Poznali się trzy lata wcześniej, w lipcu 1980 r., po koncercie Queen w hali The Forum w Los Angeles. Freddie z zespołem przyjechał do Ameryki w trasę promującą wydany właśnie album „The Game”. Jackson, który dwa lata później miał oszołomić świat „Thrillerem”, wpadł za kulisy z gratulacjami za świetny występ.
Jak wspomina Peter Freestone, asystent i przyjaciel Mercury’ego i autor jego biografii, „Michael miał 22 lata, ale zachowywał się jak podekscytowany nastolatek”. „Hello – przywitał się, jak to Michael, tym swoim chłopięcym głosikiem – opowiadał Roger Taylor, perkusista Queen. – A potem nawijał: »Another One Bites The Dust«, »Another One Bites The Dust«! Będziecie samobójcami, jeśli nie wydacie tego na singlu. To murowany hit!”.
„Jacko” zapewne wiedział to, czego kwartet z Wielkiej Brytanii jeszcze nie przeczuwał. Że ten funkujący utwór będzie największym przebojem Królowej za Oceanem i pierwszym utworem białych, który szturmem zdobędzie stacje radiowe grające czarną muzykę.
Niewiele brakowało, a już wtedy doszłoby do nieoczekiwanej współpracy Queen i Jacksona. Na łamach ówczesnego wydania tygodnika „Sounds” Taylor zdradził, że podczas finału jednego z koncertów w Ameryce „Jacko” miał się pojawić na scenie razem z grupą: „Ustaliliśmy, że zaśpiewamy razem »We Are The Champions«, bo dla Michaela była to nasza ulubiona piosenka z poprzednich lat. Niestety, nic z tego nie wyszło, bo Michael dostał cykora i się wycofał”.
Niewiele o pierwszych kontaktach z Mercurym mówił z kolei sam Jackson. Dziennikarz z „Rolling Stone” towarzyszył mu podczas jednego ze spotkań z Queen za kulisami, w trakcie trasy po USA w 1982 r.: „Kiedy stanęliśmy w drzwiach garderoby, Freddie zerwał się z miejsca jak dziki rottweiler i omal nie zmiażdżył drobnego Michaela w przyjacielskim uścisku”. Uścisk był na tyle szalony, że obaj wpadli na szafkę, z której wysypała się lawina… ochraniaczy na genitalia. Jackson aż rozdziawił buzię ze zdumienia. „Ooooch! Freddie, co ty tam trzymasz?” – zapytał, a z szafki wyleciał jeszcze złoty hełm rodem z rozgrywek futbolu amerykańskiego. „Rock&roll to męska zabawa, mały braciszku” – odpowiedział Mercury.
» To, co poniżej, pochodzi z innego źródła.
(** However the event loop ends, it ends through [_finish], with the
    teardown done. *)
Lemma run_modal_teardown : forall host events undo0 timer s res s',
  job_inv undo0 timer s ->
  run_modal host events s = (Some res, s') ->
  res = Ok FINISHED /\
  use_global_undo (context s') = undo0 /\
  ~ In timer (timers (context s')) /\
  autoingest_progress (context s') = 0%Z /\
  autoingest_running (context s') = false.
Proof.
  intros host events. induction events as [|ev events IH];
    intros undo0 timer s res s' Hinv Hrun; cbn [run_modal] in Hrun.
  - discriminate.
  - assert (Hdone : forall cancelled,
               match _finish cancelled s with
               | (Ok PASS_THROUGH, s0) | (Ok RUNNING_MODAL, s0) => run_modal host events s0
               | (r, s0) => (Some r, s0)
               end = (Some res, s') ->
               res = Ok FINISHED /\
               use_global_undo (context s') = undo0 /\
               ~ In timer (timers (context s')) /\
               autoingest_progress (context s') = 0%Z /\
               autoingest_running (context s') = false).
    { intros cancelled H.
      destruct Hinv as (Ht & _ & _ & Hundo).
      destruct (finish_effect cancelled s timer Ht)
        as (ctx' & Hf & Hu & Htm & Hp & Hr & _).
      rewrite Hf in H. injection H as <- <-. cbn.
      repeat split; try assumption; try congruence.
      rewrite Htm. intros Hin. apply filter_In in Hin. destruct Hin as [_ Hin].
      now rewrite Nat.eqb_refl in Hin. }
    destruct ev as [[| |ty]|p].
    + (* ESC *) exact (Hdone true Hrun).
    + (* TIMER *)
      destruct (Z.lt_ge_cases (_index (cls s)) (_total (cls s))) as [Hlt|Hge].
      * destruct (modal_timer_step host undo0 timer s Hinv Hlt)
          as (fp & s1 & _ & Hm & Hinv1 & _).
        rewrite Hm in Hrun. exact (IH _ _ _ _ _ Hinv1 Hrun).
      * rewrite (modal_timer_done host s Hge) in Hrun. exact (Hdone false Hrun).
    + (* any other event *) cbn in Hrun. exact (IH _ _ _ _ _ Hinv Hrun).
    + (* an edit of the panel *)
      exact (IH _ _ _ _ _ (job_inv_edit _ _ _ p Hinv) Hrun).
Qed.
„Michael uśmiechnął się i zanim Freddie udał się na masaż, zdążył go jeszcze zapytać, czy to prawda, że swoje ostatnie urodziny Mercury spędził dyndając nago na żyrandolu” – pisze „Rolling Stone”. Tak, Freddie nie raz przyznawał, że ten numer z żyrandolem należy do jego ulubionych rozrywek.
Nie zdążył na „Thrillera”
Jackson doskonale znał i cenił twórczość Queen, ale jego podziw wobec Mercury’ego od początku nie pozostawał bez wzajemności. „Kiedy gadaliśmy, zdałem sobie sprawę, że on ma dwadzieścia kilka lat, a jest w tym biznesie dłużej ode mnie. Normalnie w takiej sytuacji chcesz udzielić młodziakowi kilku rad na początek kariery. Ale Michaela nie trzeba było niczego uczyć” – opowiadał Freddie. Fredowi nie mogły być obce dokonania gwiazdora The Jackson 5 i to od samego debiutu, bo wielkim fanem wszystkich produkcji wytwórni Motown był basista Queen John Deacon (kompozytor „Another One…”).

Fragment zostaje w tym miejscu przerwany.